**AIM OF THE EXERCISE**
Look through the material beneath and copy each line with the word "object".

**INPUT FOR THIS TASK**
(* ===== verification/ClientVar.v ===== *)
(** * Per-connection state (include/clientVar.h, src/Util/clientVar.cc)

    The object a request thread works on.  The constructor does not initialise
    every member: it takes the raw memory of the object and overwrites what the
    code assigns. *)
From Stdlib Require Import ZArith Lia.
From stdpp Require Import base tactics numbers list gmap.
From S2P Require Import Prelude Common FileSystem LruCache ReadCache.
#[local] Open Scope Z_scope.

(** The calls a receiver makes on its container queue: the containers pushed, in
    order, and the [done_] flag. *)
Record MQ := { pushed : list Container_t; done_ : bool }.

(** Upload buffers. *)
Record UploadState := {
  _curContainer : InmemoryContainer_t;
  _inputMQ : MQ;
  _recvChunkBuf : SendMsgBuffer_t }.

Record WriteHandlers := {
  _recipeWriteHandler : ofstream; _secureRecipeWriteHandler : ofstream;
  _keyRecipeWriteHandler : ofstream }.
Record ReadHandlers := {
  _recipeReadHandler : ifstream; _secureRecipeReadHandler : ifstream;
  _keyRecipeReadHandler : ifstream }.

(** [ReqContainer_t]: the names of the required containers in [idBuffer], the
    buffers they are loaded into. *)
Record ReqContainer_t := { idBuffer : buf; containerArray : list buf; idNum : Z }.

Record RestoreState := {
  _reqContainer : ReqContainer_t;
  _containerCache : ReadCache;
  _sendChunkBuf : SendMsgBuffer_t;
  _downloadChunkCap : Z (* entries allocated at [_downloadChunkBase] *) }.

Record ClientVar := {
  _clientID : Z;
  optType_ : OPT_TYPE;
  recipePath_ : bytes; secureRecipePath_ : bytes; keyRecipePath_ : bytes;
  _fileSize : Z; _totalChunkNum : Z; _uploadDataSize : Z;
  write_handlers : WriteHandlers;
  read_handlers : ReadHandlers;
  upload : UploadState;
  _sendRecipeBuf : SendMsgBuffer_t;
  restore : RestoreState }.

Definition with_curContainer (c : InmemoryContainer_t) (u : UploadState) : UploadState :=
  {| _curContainer := c; _inputMQ := _inputMQ u; _recvChunkBuf := _recvChunkBuf u |}.
Definition with_recvChunkBuf (m : SendMsgBuffer_t) (u : UploadState) : UploadState :=
  {| _curContainer := _curContainer u; _inputMQ := _inputMQ u; _recvChunkBuf := m |}.
Definition with_upload (u : UploadState) (c : ClientVar) : ClientVar :=
  {| _clientID := _clientID c; optType_ := optType_ c; recipePath_ := recipePath_ c;
     secureRecipePath_ := secureRecipePath_ c; keyRecipePath_ := keyRecipePath_ c;
     _fileSize := _fileSize c; _totalChunkNum := _totalChunkNum c;
     _uploadDataSize := _uploadDataSize c; write_handlers := write_handlers c;
     read_handlers := read_handlers c; upload := u; _sendRecipeBuf := _sendRecipeBuf c;
     restore := restore c |}.
Definition with_writers (w : WriteHandlers) (c : ClientVar) : ClientVar :=
  {| _clientID := _clientID c; optType_ := optType_ c; recipePath_ := recipePath_ c;
     secureRecipePath_ := secureRecipePath_ c; keyRecipePath_ := keyRecipePath_ c;
     _fileSize := _fileSize c; _totalChunkNum := _totalChunkNum c;
     _uploadDataSize := _uploadDataSize c; write_handlers := w;
     read_handlers := read_handlers c; upload := upload c; _sendRecipeBuf := _sendRecipeBuf c;
     restore := restore c |}.
Definition with_readers (r : ReadHandlers) (c : ClientVar) : ClientVar :=
  {| _clientID := _clientID c; optType_ := optType_ c; recipePath_ := recipePath_ c;
     secureRecipePath_ := secureRecipePath_ c; keyRecipePath_ := keyRecipePath_ c;
     _fileSize := _fileSize c; _totalChunkNum := _totalChunkNum c;
     _uploadDataSize := _uploadDataSize c; write_handlers := write_handlers c;
     read_handlers := r; upload := upload c; _sendRecipeBuf := _sendRecipeBuf c;
     restore := restore c |}.
Definition with_sendRecipeBuf (m : SendMsgBuffer_t) (c : ClientVar) : ClientVar :=
  {| _clientID := _clientID c; optType_ := optType_ c; recipePath_ := recipePath_ c;
     secureRecipePath_ := secureRecipePath_ c; keyRecipePath_ := keyRecipePath_ c;
     _fileSize := _fileSize c; _totalChunkNum := _totalChunkNum c;
     _uploadDataSize := _uploadDataSize c; write_handlers := write_handlers c;
     read_handlers := read_handlers c; upload := upload c; _sendRecipeBuf := m;
     restore := restore c |}.
Definition with_restore (r : RestoreState) (c : ClientVar) : ClientVar :=
  {| _clientID := _clientID c; optType_ := optType_ c; recipePath_ := recipePath_ c;
     secureRecipePath_ := secureRecipePath_ c; keyRecipePath_ := keyRecipePath_ c;
     _fileSize := _fileSize c; _totalChunkNum := _totalChunkNum c;
     _uploadDataSize := _uploadDataSize c; write_handlers := write_handlers c;
     read_handlers := read_handlers c; upload := upload c; _sendRecipeBuf := _sendRecipeBuf c;
     restore := r |}.
Definition with_uploadDataSize (n : Z) (c : ClientVar) : ClientVar :=
  {| _clientID := _clientID c; optType_ := optType_ c; recipePath_ := recipePath_ c;
     secureRecipePath_ := secureRecipePath_ c; keyRecipePath_ := keyRecipePath_ c;
     _fileSize := _fileSize c; _totalChunkNum := _totalChunkNum c;
     _uploadDataSize := n; write_handlers := write_handlers c;
     read_handlers := read_handlers c; upload := upload c; _sendRecipeBuf := _sendRecipeBuf c;
     restore := restore c |}.
(** The name, size and chunk count of the current file. *)
Definition with_file (rp sp kp : bytes) (fsz nch : Z) (c : ClientVar) : ClientVar :=
  {| _clientID := _clientID c; optType_ := optType_ c; recipePath_ := rp;
     secureRecipePath_ := sp; keyRecipePath_ := kp;
     _fileSize := fsz; _totalChunkNum := nch;
     _uploadDataSize := _uploadDataSize c; write_handlers := write_handlers c;
     read_handlers := read_handlers c; upload := upload c; _sendRecipeBuf := _sendRecipeBuf c;
     restore := restore c |}.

**ANSWER FOR THE TASK**
    The object a request thread works on.  The constructor does not initialise
    every member: it takes the raw memory of the object and overwrites what the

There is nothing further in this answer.